> [Task to carry out]
Starting with the first line of the records, write out each line exactly until you have included the line containing "on, and whether".

[Working data Boundary: Start]

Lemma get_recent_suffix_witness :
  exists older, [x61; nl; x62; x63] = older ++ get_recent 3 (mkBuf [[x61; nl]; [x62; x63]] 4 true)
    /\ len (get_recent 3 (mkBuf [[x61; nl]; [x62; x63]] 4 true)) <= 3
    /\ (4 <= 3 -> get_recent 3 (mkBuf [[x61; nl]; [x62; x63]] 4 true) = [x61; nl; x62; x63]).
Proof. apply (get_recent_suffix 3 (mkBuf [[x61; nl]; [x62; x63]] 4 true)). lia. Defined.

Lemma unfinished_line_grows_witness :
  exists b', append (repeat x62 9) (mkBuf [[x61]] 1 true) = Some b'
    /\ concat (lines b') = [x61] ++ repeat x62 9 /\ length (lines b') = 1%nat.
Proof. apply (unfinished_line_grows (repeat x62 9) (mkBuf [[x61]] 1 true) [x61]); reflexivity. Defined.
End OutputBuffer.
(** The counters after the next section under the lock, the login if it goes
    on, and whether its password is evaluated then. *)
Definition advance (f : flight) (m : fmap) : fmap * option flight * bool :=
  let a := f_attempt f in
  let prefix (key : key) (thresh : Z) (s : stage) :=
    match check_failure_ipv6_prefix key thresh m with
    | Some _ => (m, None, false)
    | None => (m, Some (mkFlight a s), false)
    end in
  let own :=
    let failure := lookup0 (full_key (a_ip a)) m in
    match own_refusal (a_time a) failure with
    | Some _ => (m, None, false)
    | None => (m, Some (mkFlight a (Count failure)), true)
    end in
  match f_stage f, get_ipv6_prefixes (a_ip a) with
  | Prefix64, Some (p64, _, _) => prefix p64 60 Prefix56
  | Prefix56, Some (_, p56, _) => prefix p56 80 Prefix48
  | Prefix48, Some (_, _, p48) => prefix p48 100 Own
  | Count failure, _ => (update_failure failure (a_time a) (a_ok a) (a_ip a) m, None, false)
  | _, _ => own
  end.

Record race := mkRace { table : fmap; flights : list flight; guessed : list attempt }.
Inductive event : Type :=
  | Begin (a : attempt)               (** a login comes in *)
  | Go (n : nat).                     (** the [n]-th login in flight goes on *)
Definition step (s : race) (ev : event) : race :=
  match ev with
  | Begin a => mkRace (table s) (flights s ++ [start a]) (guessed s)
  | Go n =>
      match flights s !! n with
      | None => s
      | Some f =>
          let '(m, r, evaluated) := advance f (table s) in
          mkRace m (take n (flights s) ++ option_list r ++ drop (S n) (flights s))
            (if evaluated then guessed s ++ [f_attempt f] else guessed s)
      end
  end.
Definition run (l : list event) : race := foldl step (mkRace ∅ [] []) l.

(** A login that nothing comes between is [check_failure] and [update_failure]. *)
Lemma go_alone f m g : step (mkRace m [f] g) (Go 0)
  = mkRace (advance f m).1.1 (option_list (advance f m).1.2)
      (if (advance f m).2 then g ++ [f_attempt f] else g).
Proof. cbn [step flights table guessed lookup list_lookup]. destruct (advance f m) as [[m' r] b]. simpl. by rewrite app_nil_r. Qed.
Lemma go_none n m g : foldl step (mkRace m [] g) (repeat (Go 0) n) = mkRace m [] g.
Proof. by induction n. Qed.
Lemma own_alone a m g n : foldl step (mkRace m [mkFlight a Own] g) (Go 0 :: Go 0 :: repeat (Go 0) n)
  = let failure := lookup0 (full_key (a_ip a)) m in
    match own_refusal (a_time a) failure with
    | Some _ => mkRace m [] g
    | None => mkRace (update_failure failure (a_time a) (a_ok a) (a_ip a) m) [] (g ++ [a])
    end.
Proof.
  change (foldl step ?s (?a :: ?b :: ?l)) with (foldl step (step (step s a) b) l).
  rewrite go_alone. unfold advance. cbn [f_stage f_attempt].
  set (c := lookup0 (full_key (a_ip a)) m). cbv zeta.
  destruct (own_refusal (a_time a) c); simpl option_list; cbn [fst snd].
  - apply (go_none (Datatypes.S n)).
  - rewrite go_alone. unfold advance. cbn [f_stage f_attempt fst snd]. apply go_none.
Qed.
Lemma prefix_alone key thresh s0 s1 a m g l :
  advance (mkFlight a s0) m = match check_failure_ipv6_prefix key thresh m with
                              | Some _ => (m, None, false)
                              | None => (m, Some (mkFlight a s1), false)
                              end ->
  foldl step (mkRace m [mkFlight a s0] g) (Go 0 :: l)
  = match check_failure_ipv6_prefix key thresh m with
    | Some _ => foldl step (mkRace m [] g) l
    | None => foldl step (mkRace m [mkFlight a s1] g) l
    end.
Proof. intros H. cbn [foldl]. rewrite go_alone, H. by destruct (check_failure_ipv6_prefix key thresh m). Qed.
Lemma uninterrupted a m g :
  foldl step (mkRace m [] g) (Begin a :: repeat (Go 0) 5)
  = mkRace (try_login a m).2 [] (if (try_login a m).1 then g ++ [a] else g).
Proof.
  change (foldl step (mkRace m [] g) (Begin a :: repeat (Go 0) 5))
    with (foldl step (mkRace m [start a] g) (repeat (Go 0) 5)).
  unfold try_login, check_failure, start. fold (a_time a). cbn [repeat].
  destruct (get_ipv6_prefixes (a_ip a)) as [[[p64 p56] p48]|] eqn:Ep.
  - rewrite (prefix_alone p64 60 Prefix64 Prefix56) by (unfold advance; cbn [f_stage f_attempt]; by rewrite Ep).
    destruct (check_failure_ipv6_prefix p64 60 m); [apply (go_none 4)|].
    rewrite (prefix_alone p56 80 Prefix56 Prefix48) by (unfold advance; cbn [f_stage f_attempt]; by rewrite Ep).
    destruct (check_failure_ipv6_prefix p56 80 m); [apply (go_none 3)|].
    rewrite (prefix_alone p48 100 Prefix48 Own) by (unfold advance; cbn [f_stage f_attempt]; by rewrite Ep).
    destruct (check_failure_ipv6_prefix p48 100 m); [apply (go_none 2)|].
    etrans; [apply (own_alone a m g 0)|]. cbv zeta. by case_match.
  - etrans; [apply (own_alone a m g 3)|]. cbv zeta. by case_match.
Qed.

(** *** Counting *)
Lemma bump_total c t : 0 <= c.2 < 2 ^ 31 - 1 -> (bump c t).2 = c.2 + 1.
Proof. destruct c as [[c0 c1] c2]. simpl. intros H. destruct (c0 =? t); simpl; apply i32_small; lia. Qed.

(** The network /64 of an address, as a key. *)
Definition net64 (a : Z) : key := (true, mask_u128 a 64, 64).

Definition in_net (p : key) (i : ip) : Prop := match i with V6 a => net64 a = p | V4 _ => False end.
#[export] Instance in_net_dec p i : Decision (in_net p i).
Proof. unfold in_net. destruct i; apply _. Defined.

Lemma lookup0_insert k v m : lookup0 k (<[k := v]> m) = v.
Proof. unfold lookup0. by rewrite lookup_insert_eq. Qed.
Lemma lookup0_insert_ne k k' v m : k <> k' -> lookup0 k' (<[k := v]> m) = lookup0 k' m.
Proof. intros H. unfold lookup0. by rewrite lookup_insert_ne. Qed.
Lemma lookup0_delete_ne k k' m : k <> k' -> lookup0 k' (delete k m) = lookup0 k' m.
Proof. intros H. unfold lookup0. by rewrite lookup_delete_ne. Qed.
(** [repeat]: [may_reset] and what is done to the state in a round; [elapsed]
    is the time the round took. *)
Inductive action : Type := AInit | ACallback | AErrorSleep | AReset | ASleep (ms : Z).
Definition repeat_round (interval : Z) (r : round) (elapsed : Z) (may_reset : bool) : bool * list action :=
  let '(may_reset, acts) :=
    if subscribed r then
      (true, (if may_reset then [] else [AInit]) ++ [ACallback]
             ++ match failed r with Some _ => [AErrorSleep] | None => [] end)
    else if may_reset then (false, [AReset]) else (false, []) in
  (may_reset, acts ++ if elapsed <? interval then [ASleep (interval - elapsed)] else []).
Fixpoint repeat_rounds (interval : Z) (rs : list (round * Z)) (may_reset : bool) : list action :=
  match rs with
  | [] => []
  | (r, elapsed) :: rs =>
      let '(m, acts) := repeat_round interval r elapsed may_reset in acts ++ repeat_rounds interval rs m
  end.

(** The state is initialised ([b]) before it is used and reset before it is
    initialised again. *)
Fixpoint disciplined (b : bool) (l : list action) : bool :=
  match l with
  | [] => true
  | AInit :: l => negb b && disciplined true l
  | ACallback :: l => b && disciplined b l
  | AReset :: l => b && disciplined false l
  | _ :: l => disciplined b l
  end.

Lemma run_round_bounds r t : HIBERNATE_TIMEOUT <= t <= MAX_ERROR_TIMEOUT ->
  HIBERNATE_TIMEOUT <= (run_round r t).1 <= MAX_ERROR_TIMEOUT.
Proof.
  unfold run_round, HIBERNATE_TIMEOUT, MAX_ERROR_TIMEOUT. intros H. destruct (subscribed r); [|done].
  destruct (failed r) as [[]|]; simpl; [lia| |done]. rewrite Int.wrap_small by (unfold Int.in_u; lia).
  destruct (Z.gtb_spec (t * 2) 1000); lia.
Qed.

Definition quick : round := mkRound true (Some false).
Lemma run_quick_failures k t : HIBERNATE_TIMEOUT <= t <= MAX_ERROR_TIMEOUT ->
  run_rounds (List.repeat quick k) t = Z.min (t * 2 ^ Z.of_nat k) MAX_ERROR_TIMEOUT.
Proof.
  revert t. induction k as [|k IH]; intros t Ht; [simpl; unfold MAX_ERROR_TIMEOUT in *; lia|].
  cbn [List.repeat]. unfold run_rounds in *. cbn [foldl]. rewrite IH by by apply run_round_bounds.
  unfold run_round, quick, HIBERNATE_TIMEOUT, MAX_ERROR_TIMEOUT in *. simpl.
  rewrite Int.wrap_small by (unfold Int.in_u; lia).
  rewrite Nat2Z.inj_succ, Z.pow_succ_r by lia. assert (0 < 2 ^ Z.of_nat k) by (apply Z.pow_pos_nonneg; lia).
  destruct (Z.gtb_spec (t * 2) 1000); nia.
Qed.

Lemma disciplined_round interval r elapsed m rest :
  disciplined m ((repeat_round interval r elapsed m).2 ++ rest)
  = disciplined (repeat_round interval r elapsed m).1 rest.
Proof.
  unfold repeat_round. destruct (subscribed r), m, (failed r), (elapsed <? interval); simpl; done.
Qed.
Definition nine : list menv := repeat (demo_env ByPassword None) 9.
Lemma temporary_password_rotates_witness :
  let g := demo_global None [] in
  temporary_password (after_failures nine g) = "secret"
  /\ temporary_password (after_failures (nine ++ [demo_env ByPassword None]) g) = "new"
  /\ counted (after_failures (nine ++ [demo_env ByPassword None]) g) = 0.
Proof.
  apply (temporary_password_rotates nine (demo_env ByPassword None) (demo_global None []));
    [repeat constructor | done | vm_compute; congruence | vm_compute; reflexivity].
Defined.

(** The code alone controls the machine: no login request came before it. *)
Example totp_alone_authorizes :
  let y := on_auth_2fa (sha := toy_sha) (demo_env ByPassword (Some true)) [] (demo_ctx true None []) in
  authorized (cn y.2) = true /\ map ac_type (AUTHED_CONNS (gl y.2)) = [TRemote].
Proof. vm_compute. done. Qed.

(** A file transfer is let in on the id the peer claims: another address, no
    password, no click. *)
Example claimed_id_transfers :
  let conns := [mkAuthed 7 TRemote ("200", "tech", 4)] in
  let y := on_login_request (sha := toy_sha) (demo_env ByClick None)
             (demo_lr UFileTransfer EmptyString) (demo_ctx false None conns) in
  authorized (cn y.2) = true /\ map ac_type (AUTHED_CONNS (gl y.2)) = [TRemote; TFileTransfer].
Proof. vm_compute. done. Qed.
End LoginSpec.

[Working data Boundary: End]

> [Answer area]
Lemma get_recent_suffix_witness :
  exists older, [x61; nl; x62; x63] = older ++ get_recent 3 (mkBuf [[x61; nl]; [x62; x63]] 4 true)
    /\ len (get_recent 3 (mkBuf [[x61; nl]; [x62; x63]] 4 true)) <= 3
    /\ (4 <= 3 -> get_recent 3 (mkBuf [[x61; nl]; [x62; x63]] 4 true) = [x61; nl; x62; x63]).
Proof. apply (get_recent_suffix 3 (mkBuf [[x61; nl]; [x62; x63]] 4 true)). lia. Defined.

Lemma unfinished_line_grows_witness :
  exists b', append (repeat x62 9) (mkBuf [[x61]] 1 true) = Some b'
    /\ concat (lines b') = [x61] ++ repeat x62 9 /\ length (lines b') = 1%nat.
Proof. apply (unfinished_line_grows (repeat x62 9) (mkBuf [[x61]] 1 true) [x61]); reflexivity. Defined.
End OutputBuffer.
(** The counters after the next section under the lock, the login if it goes
    on, and whether its password is evaluated then. *)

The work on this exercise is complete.